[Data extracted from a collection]
Segment Open

(* ===== verification/Labrpc.v ===== *)
(** * labrpc/labrpc.go: the simulated network

    The objects of labrpc.go ([Network], [ClientEnd], [Server], [Service]),
    every operation on them, and the life of an RPC: [Call] at the client,
    the goroutine that runs [processReq], and the goroutine that runs the
    handler, as steps of a transition system ([net_exec]).  Random numbers
    are inputs of the steps; delays are not modelled, a step that is enabled
    may happen at any time. *)

From Stdlib Require Import Ascii.
From S2P Require Import Prelude.
Open Scope go_scope.

(** *** int32 and int64 counters *)

Definition wrap_int32 (z : Z) : Z := (z + 2 ^ 31) mod 2 ^ 32 - 2 ^ 31.

(** *** encoding/gob and reflect

    Types, values and their encoding are those of the Go library.  [Decode]
    reads into a target: it returns what the target holds afterwards and
    whether there was no error. *)

Class Codec (T V : Type) := {
  TypeOf : V -> T;
  New : T -> V; (* the zero value of the type *)
  Encode : V -> list Z;
  Decode : V -> list Z -> V * bool;
}.

(** What gob documents: a value that can be sent arrives unchanged in a zero
    value of its type. *)
Class CodecOk {T V : Type} (C : Codec T V) (sendable : V -> Prop) : Prop :=
  Decode_Encode : forall v, sendable v -> Decode (New (TypeOf v)) (Encode v) = (v, true).

(** *** strings.LastIndex of a dot, and the two halves of a method name *)

Fixpoint last_dot (s : string) (i : Z) : Z :=
  match s with
  | EmptyString => -1
  | String c s =>
      let r := last_dot s (i + 1) in
      if r =? -1 then (if bool_decide (c = "."%char) then i else -1) else r
  end.

Definition str_len (s : string) : Z := Z.of_nat (String.length s).

Definition str_slice_to (s : string) (hi : Z) : outcome string :=
  if decide (0 <= hi <= str_len s) then Ret (String.substring 0 (Z.to_nat hi) s)
  else Panic SliceOutOfRange.

Definition str_slice_from (s : string) (lo : Z) : outcome string :=
  if decide (0 <= lo <= str_len s) then
    Ret (String.substring (Z.to_nat lo) (String.length s - Z.to_nat lo) s)
  else Panic SliceOutOfRange.

(** *** Data *)

Record replyMsg := mkReplyMsg {
  r_ok : bool;
  r_reply : list Z;
}.

Record ClientEnd := mkClientEnd {
  endname : iface; (* the channels are those of the one network *)
}.

(** Servers are pointers: the number of the object among those made. *)
Record Network := mkNetwork {
  reliable : bool;
  longDelays : bool;
  longReordering : bool;
  ends : gmap iface ClientEnd;
  enabled : gmap iface bool;
  servers : gmap iface (option nat);
  connections : gmap iface iface;
  done_closed : bool;
  count : Z;
  bytes : Z;
}.

#[export] Instance Network_eta : Eta Network := fun rn =>
  mkNetwork (reliable rn) (longDelays rn) (longReordering rn) (ends rn) (enabled rn)
    (servers rn) (connections rn) (done_closed rn) (count rn) (bytes rn).

(** *** Operations of the network *)

Definition MakeNetwork : Network := mkNetwork true false false ∅ ∅ ∅ ∅ false 0 0.

Definition Cleanup (rn : Network) : outcome Network :=
  if done_closed rn then Panic CloseOfClosedChannel else Ret (rn <| done_closed := true |>).

Definition Reliable (rn : Network) (yes : bool) : Network := rn <| reliable := yes |>.
Definition LongReordering (rn : Network) (yes : bool) : Network := rn <| longReordering := yes |>.
Definition LongDelays (rn : Network) (yes : bool) : Network := rn <| longDelays := yes |>.

(** A map read yields the zero value for an absent key. *)
Definition is_enabled (rn : Network) (e : iface) : bool := default false (enabled rn !! e).
Definition connection (rn : Network) (e : iface) : iface := default INil (connections rn !! e).
Definition server_of (rn : Network) (n : iface) : option nat := default None (servers rn !! n).

Record Info := mkInfo {
  i_enabled : bool;
  i_servername : iface;
  i_server : option nat;
  i_reliable : bool;
  i_longreordering : bool;
}.

Definition readEndnameInfo (rn : Network) (e : iface) : Info :=
  let servername := connection rn e in
  mkInfo (is_enabled rn e) servername
    (if decide (servername <> INil) then server_of rn servername else None)
    (reliable rn) (longReordering rn).

Definition isServerDead (rn : Network) (e servername : iface) (server : option nat) : bool :=
  negb (is_enabled rn e) || negb (bool_decide (server_of rn servername = server)).

Definition MakeEnd (rn : Network) (e : iface) : outcome (Network * ClientEnd) :=
  match ends rn !! e with
  | Some _ => Panic Fatal
  | None =>
      let c := mkClientEnd e in
      let rn := rn <| ends := <[e := c]> (ends rn) |> in
      let rn := rn <| enabled := <[e := false]> (enabled rn) |> in
      let rn := rn <| connections := <[e := INil]> (connections rn) |> in
      Ret (rn, c)
  end.

Definition AddServer (rn : Network) (n : iface) (rs : nat) : Network :=
  rn <| servers := <[n := Some rs]> (servers rn) |>.
Definition DeleteServer (rn : Network) (n : iface) : Network :=
  rn <| servers := <[n := None]> (servers rn) |>.
Definition Connect (rn : Network) (e n : iface) : Network :=
  rn <| connections := <[e := n]> (connections rn) |>.
Definition Enable (rn : Network) (e : iface) (yes : bool) : Network :=
  rn <| enabled := <[e := yes]> (enabled rn) |>.
Definition GetTotalCount (rn : Network) : Z := count rn.
Definition GetTotalBytes (rn : Network) : Z := bytes rn.

Section labrpc.
(** [W] is the state the receivers of the services share, the peers'. *)
Context {W T V : Type} {C : Codec T V}.

(** *** Services and servers *)

(** A method of a type as reflect shows it. *)
Record Method := mkMethod {
  m_Name : string;
  PkgPath : string;
  NumIn : Z;
  In2_Ptr : bool; (* the third parameter is a pointer *)
  NumOut : Z;
  Func : W -> V -> outcome (W * V); (* the arguments to the final reply *)
}.

Record Service := mkService {
  name : string;
  methods : gmap string Method;
}.

Record Server := mkServer {
  services : gmap string Service;
  srv_count : Z;
}.

Definition suitable (m : Method) : bool :=
  negb (bool_decide (PkgPath m <> EmptyString) || negb (NumIn m =? 3) || negb (In2_Ptr m) ||
        negb (NumOut m =? 0)).

Definition MakeService (typeName : string) (ms : list Method) : Service :=
  mkService typeName
    (fold_left (fun acc m => if suitable m then <[m_Name m := m]> acc else acc) ms ∅).

Definition MakeServer : Server := mkServer ∅ 0.

Definition AddService (rs : Server) (svc : Service) : Server :=
  mkServer (<[name svc := svc]> (services rs)) (srv_count rs).

Definition GetCount (heap : list Server) (rn : Network) (n : iface) : outcome Z :=
  match server_of rn n with
  | None => Panic NilDereference
  | Some sid =>
      match heap !! sid with
      | Some rs => Ret (srv_count rs)
      | None => Panic NilDereference
      end
  end.

Record reqMsg := mkReqMsg {
  req_endname : iface;
  svcMeth : string;
  argsType : T;
  req_args : list Z;
}.

Definition Service_dispatch (svc : Service) (methname : string) (req : reqMsg) (w : W) :
    outcome (W * replyMsg) :=
  match methods svc !! methname with
  | None => Panic Fatal
  | Some method =>
      let args := (Decode (New (argsType req)) (req_args req)).1 in
      '(w, replyv) ← Func method w args;
      Ret (w, mkReplyMsg true (Encode replyv))
  end.

Definition Server_dispatch (rs : Server) (req : reqMsg) (w : W) :
    outcome (Server * W * replyMsg) :=
  let rs := mkServer (services rs) (srv_count rs +! 1) in
  let dot := last_dot (svcMeth req) 0 in
  serviceName ← str_slice_to (svcMeth req) dot;
  methodName ← str_slice_from (svcMeth req) (dot + 1);
  match services rs !! serviceName with
  | None => Panic Fatal
  | Some service =>
      '(w, r) ← Service_dispatch service methodName req w;
      Ret (rs, w, r)
  end.

End labrpc.
Arguments Method : clear implicits.
Arguments Service : clear implicits.
Arguments Server : clear implicits.
Arguments reqMsg : clear implicits.

(** ** Ends *)

Lemma is_enabled_Enable rn e yes x :
  is_enabled (Enable rn e yes) x = if decide (x = e) then yes else is_enabled rn x.
Proof.
  unfold is_enabled, Enable. cbn. case_decide as Hx.
  - by rewrite Hx, lookup_insert_eq.
  - by rewrite lookup_insert_ne.
Qed.
(* ===== verification/NetTheorems.v ===== *)
(** * Theorems about labrpc

    What the simulated network promises to the peers and to the harness: a
    request runs the method its name spells or ends the process, a call runs
    its handler at most once and returns the handler's reply, a call on a
    disabled end fails without running anything, a server that was taken off
    the network answers none of the calls whose last check is still to come,
    the statistics are exact, and a call on a reliable network completes in
    whatever run leaves its link alone. *)

From Stdlib Require Import Ascii.
From S2P Require Import Prelude Labrpc NetCalls NetProps.
Open Scope go_scope.

(** ** Method names *)

Definition is_dot (c : ascii) : bool := bool_decide (c = "."%char).

Fixpoint no_dot (s : string) : bool :=
  match s with
  | EmptyString => true
  | String c s => negb (is_dot c) && no_dot s
  end.

Lemma last_dot_none s i : no_dot s = true -> last_dot s i = -1.
Proof.
  revert i. induction s as [|c s IH]; intros i; cbn; [done|]. intros [Hc Hs]%andb_prop.
  rewrite IH by done. cbn. unfold is_dot in Hc. by destruct (bool_decide _).
Qed.

Lemma last_dot_split svc meth i :
  0 <= i -> no_dot meth = true ->
  last_dot (svc +:+ String "."%char meth) i = i + str_len svc.
Proof.
  intros Hi Hm. revert i Hi. induction svc as [|c svc IH]; intros i Hi.
  - change (EmptyString +:+ ?m) with m. cbn [last_dot]. rewrite last_dot_none by done.
    rewrite Z.eqb_refl, bool_decide_eq_true_2 by done. unfold str_len. cbn. lia.
  - change (String c svc +:+ ?m) with (String c (svc +:+ m)). cbn [last_dot].
    rewrite IH by lia. unfold str_len. cbn [String.length].
    destruct (Z.eqb_spec (i + 1 + Z.of_nat (String.length svc)) (-1)); lia.
Qed.

Lemma substring_prefix a b : String.substring 0 (String.length a) (a +:+ b) = a.
Proof.
  induction a as [|c a IH]; [by destruct b|].
  change (String c (String.substring 0 (String.length a) (a +:+ b)) = String c a). by rewrite IH.
Qed.

Lemma substring_all a : String.substring 0 (String.length a) a = a.
Proof. induction a as [|c a IH]; cbn; [done|]. by rewrite IH. Qed.

Lemma substring_suffix a b :
  String.substring (String.length a) (String.length b) (a +:+ b) = b.
Proof. induction a as [|c a IH]; [apply substring_all|exact IH]. Qed.

Lemma str_length_app a b : String.length (a +:+ b) = (String.length a + String.length b)%nat.
Proof.
  induction a as [|c a IH]; [done|].
  change (S (String.length (a +:+ b)) = S (String.length a + String.length b)). by rewrite IH.
Qed.

Lemma str_append_assoc (a b c : string) : (a +:+ b) +:+ c = a +:+ (b +:+ c).
Proof.
  induction a as [|x a IH]; [done|].
  change (String x ((a +:+ b) +:+ c) = String x (a +:+ (b +:+ c))). by rewrite IH.
Qed.
(* ===== verification/ConfigProps.v ===== *)
(** * What the harness guarantees and what its checks establish

    The reader of the apply channels accepts a peer's deliveries exactly when
    they agree with what was delivered before; the ends of the network that
    are enabled are exactly those between connected servers; a restarted
    server starts from the last saved state of its predecessor and shares no
    persister with it; a round of checkOneLeader and nCommitted report what
    they claim. *)

From S2P Require Import Prelude Gob PersisterModel RaftState Labrpc.
From S2P Require Import RaftVote RaftAppend RaftChain RaftNode RaftInv Cluster ClusterInv Runs.
From S2P Require Import ClusterProps Config.
Open Scope go_scope.

(** ** Deliveries *)

Section apply.
Context {GT : GobTypes}.
Implicit Types (cfg : config) (m : ApplyMsg) (i k : Z).

Definition apply_all cfg i (ms : list ApplyMsg) : outcome config :=
  for_each ms (fun m cfg => apply_msg cfg i m) cfg.

Definition conflict (v : iface) (o : option iface) : bool :=
  match o with
  | Some old => negb (bool_decide (old = v))
  | None => false
  end.

Lemma disagrees_map cfg m :
  disagrees cfg m = existsb (conflict (msg_Command m)) (map (fun l => l !! CommandIndex m) (logs cfg)).
Proof. unfold disagrees. induction (logs cfg) as [|l ls IH]; [done|]. cbn. by rewrite IH. Qed.

Lemma disagrees_other cfg cfg' j l idx v m :
  logs cfg' = <[j := <[idx := v]> l]> (logs cfg) -> logs cfg !! j = Some l -> CommandIndex m <> idx ->
  disagrees cfg' m = disagrees cfg m.
Proof.
  intros Hl Hj Hne. rewrite !disagrees_map, Hl. f_equal.
  change (map (fun l : gmap Z iface => l !! CommandIndex m)) with (fmap (M := list) (fun l : gmap Z iface => l !! CommandIndex m)).
  rewrite list_fmap_insert, lookup_insert_ne by done.
  apply list_insert_id. by rewrite list_lookup_fmap, Hj.
Qed.

(** [ms] are valid and numbered from [k]. *)
Definition numbered k (ms : list ApplyMsg) : Prop :=
  forall j m, ms !! j = Some m -> CommandValid m = true /\ CommandIndex m = k + Z.of_nat j.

Segment Closed

#### [Problem requirements]
Only the lines above from the one with "rn <| servers := <[n := None]>" up to and including the one with "mkService typeName" should be repeated, exactly as written.

#### [Solution for this problem]
  rn <| servers := <[n := None]> (servers rn) |>.
Definition Connect (rn : Network) (e n : iface) : Network :=
  rn <| connections := <[e := n]> (connections rn) |>.
Definition Enable (rn : Network) (e : iface) (yes : bool) : Network :=
  rn <| enabled := <[e := yes]> (enabled rn) |>.
Definition GetTotalCount (rn : Network) : Z := count rn.
Definition GetTotalBytes (rn : Network) : Z := bytes rn.

Section labrpc.
(** [W] is the state the receivers of the services share, the peers'. *)
Context {W T V : Type} {C : Codec T V}.

(** *** Services and servers *)

(** A method of a type as reflect shows it. *)
Record Method := mkMethod {
  m_Name : string;
  PkgPath : string;
  NumIn : Z;
  In2_Ptr : bool; (* the third parameter is a pointer *)
  NumOut : Z;
  Func : W -> V -> outcome (W * V); (* the arguments to the final reply *)
}.

Record Service := mkService {
  name : string;
  methods : gmap string Method;
}.

Record Server := mkServer {
  services : gmap string Service;
  srv_count : Z;
}.

Definition suitable (m : Method) : bool :=
  negb (bool_decide (PkgPath m <> EmptyString) || negb (NumIn m =? 3) || negb (In2_Ptr m) ||
        negb (NumOut m =? 0)).

Definition MakeService (typeName : string) (ms : list Method) : Service :=
  mkService typeName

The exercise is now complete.